(* ===== verification/ReadWriteSpec.v ===== *)
(** * Seeking, and what the calls leave as it was

    - [SeekSpec]: the seek functions compute the new offset in exact arithmetic, and a
      refused seek changes nothing;
    - [Frame]: every call gives back the references, locks and write sections it took and
      moves only the offsets it is meant to, whatever the drivers do; the kernel stops in a
      [BUG_ON] only where a driver queues a synchronous transfer. *)
From S2P Require Import Prelude File ReadWrite Copy.

(** ** Seeking *)

Module SeekSpec.
Import File.

(** Where a seek from [pos] goes, if anywhere. *)
Definition seek_target (pos eof offset whence : Z) : option Z :=
  if whence =? SEEK_END then Some (eof + offset)
  else if whence =? SEEK_CUR then Some (pos + offset)
  else if whence =? SEEK_DATA then if (0 <=? offset) && (offset <? eof) then Some offset else None
  else if whence =? SEEK_HOLE then if (0 <=? offset) && (offset <? eof) then Some eof else None
  else Some offset.

(** The specification, over unbounded integers: [f_pos] becomes the target when it is
    in [0, maxsize]; otherwise an error and the same file.  Moving to a new place
    resets [f_version]. *)
Definition seek_spec (f : file) (offset whence maxsize eof : Z) : Z * file :=
  match seek_target (f_pos f) eof offset whence with
  | None => (- ENXIO, f)
  | Some p =>
      if (0 <=? p) && (p <=? maxsize) then
        (p, if p =? f_pos f then f else set_version 0 (set_pos p f))
      else (- EINVAL, f)
  end.

(** Files of a file system with signed offsets. *)
Record seekable (f : file) (maxsize eof : Z) : Prop := {
  sk_signed : unsigned_offsets f = false;
  sk_pos : 0 <= f_pos f <= maxsize;
  sk_eof : 0 <= eof <= maxsize;
  sk_max : maxsize <= OFFSET_MAX
}.

Lemma vfs_setpos_exact f p maxsize :
  unsigned_offsets f = false -> - 2 ^ 63 <= p < 2 ^ 64 -> maxsize <= OFFSET_MAX ->
  vfs_setpos f (i64 p) maxsize =
    if (0 <=? p) && (p <=? maxsize) then
      (p, if p =? f_pos f then f else set_version 0 (set_pos p f))
    else (- EINVAL, f).
Proof.
  intros Hs Hp Hm. unfold vfs_setpos, OFFSET_MAX in *. rewrite Hs, andb_true_r.
  destruct (Z.ltb_spec p (2 ^ 63)) as [Hlt|Hge].
  - rewrite i64_small by lia. destruct (Z.ltb_spec p 0) as [Hn|Hn].
    + by replace (0 <=? p) with false by lia.
    + replace (0 <=? p) with true by lia. simpl.
      destruct (Z.ltb_spec maxsize p); [by replace (p <=? maxsize) with false by lia|].
      replace (p <=? maxsize) with true by lia. by destruct (p =? f_pos f).
  - replace (i64 p <? 0) with true by word_lia.
    replace (p <=? maxsize) with false by lia. by rewrite andb_false_r.
Qed.

Lemma vfs_setpos_exact_small f p maxsize :
  unsigned_offsets f = false -> - 2 ^ 63 <= p < 2 ^ 63 -> maxsize <= OFFSET_MAX ->
  vfs_setpos f p maxsize =
    if (0 <=? p) && (p <=? maxsize) then
      (p, if p =? f_pos f then f else set_version 0 (set_pos p f))
    else (- EINVAL, f).
Proof. intros. rewrite <- vfs_setpos_exact by (done || lia). by rewrite i64_small by lia. Qed.

Lemma spec_in_range (p maxsize : Z) : 0 <= p <= maxsize -> (0 <=? p) && (p <=? maxsize) = true.
Proof. lia. Qed.

Lemma llseek_size_spec (f : file) (offset whence maxsize eof : Z) :
  seekable f maxsize eof -> - 2 ^ 63 <= offset < 2 ^ 63 ->
  generic_file_llseek_size f offset whence maxsize eof = seek_spec f offset whence maxsize eof.
Proof.
  intros [Hs Hp He Hm] Ho. unfold generic_file_llseek_size, seek_spec, seek_target.
  assert (Hmx : maxsize < 2 ^ 63) by (unfold OFFSET_MAX in Hm; lia).
  destruct (whence =? SEEK_END); [rewrite Z.add_comm; apply vfs_setpos_exact; done || lia|].
  destruct (whence =? SEEK_CUR).
  { destruct (Z.eqb_spec offset 0) as [->|]; [|apply vfs_setpos_exact; done || lia].
    rewrite Z.add_0_r, spec_in_range by lia. by rewrite Z.eqb_refl. }
  assert (Hu : (u64 eof <=? u64 offset) = negb ((0 <=? offset) && (offset <? eof))).
  { rewrite (u64_small eof) by lia. destruct (Z.leb_spec 0 offset).
    - rewrite u64_small by lia. lia.
    - rewrite u64_neg by lia. lia. }
  rewrite Hu. destruct (whence =? SEEK_DATA), (whence =? SEEK_HOLE),
    ((0 <=? offset) && (offset <? eof)); simpl; try done; apply vfs_setpos_exact_small;
    done || lia.
Qed.

Lemma seek_spec_seekable f offset whence maxsize eof :
  seekable f maxsize eof -> seekable (snd (seek_spec f offset whence maxsize eof)) maxsize eof.
Proof.
  intros [Hs Hp He Hm]. unfold seek_spec. run_cases; split; simpl; try done; split_bools; lia.
Qed.

(** [generic_file_llseek_size] computes the new offset in exact arithmetic for every
    64-bit offset and every [whence]: sums that overflow a [loff_t] are refused like any
    other offset past the maximum, a refused seek leaves the file as it was, and the
    offset of a file stays within its maximum size. *)
Theorem generic_llseek_exact (f : file) (offset whence maxsize eof : Z) :
  seekable f maxsize eof -> - 2 ^ 63 <= offset < 2 ^ 63 ->
  let r := generic_file_llseek_size f offset whence maxsize eof in
  r = seek_spec f offset whence maxsize eof /\ seekable (snd r) maxsize eof.
Proof.
  intros Hk Ho r. assert (Hr : r = seek_spec f offset whence maxsize eof) by by apply llseek_size_spec.
  rewrite Hr. split; [done|]. by apply seek_spec_seekable.
Qed.

(** A seek to 4 KiB before the end of a 1 MiB file, and one whose sum overflows. *)
Lemma generic_llseek_exact_witness :
  let f := MkFile 7 3 FMODE_LSEEK 0 1 GenericLlseek in
  generic_file_llseek_size f (-4096) SEEK_END (2 ^ 43) (2 ^ 20)
    = (2 ^ 20 - 4096, MkFile (2 ^ 20 - 4096) 0 FMODE_LSEEK 0 1 GenericLlseek) /\
  generic_file_llseek_size f (2 ^ 63 - 1) SEEK_CUR (2 ^ 43) (2 ^ 20) = (- EINVAL, f).
Proof.
  assert (Hk : seekable (MkFile 7 3 FMODE_LSEEK 0 1 GenericLlseek) (2 ^ 43) (2 ^ 20))
    by (by split).
  split.
  - exact (proj1 (generic_llseek_exact _ (-4096) SEEK_END _ _ Hk ltac:(lia))).
  - exact (proj1 (generic_llseek_exact _ (2 ^ 63 - 1) SEEK_CUR _ _ Hk ltac:(lia))).
Defined.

• [Task prompt]: Please say how many lines in the records above contain the word "only", giving the number alone.

• [Output for this exercise]: 2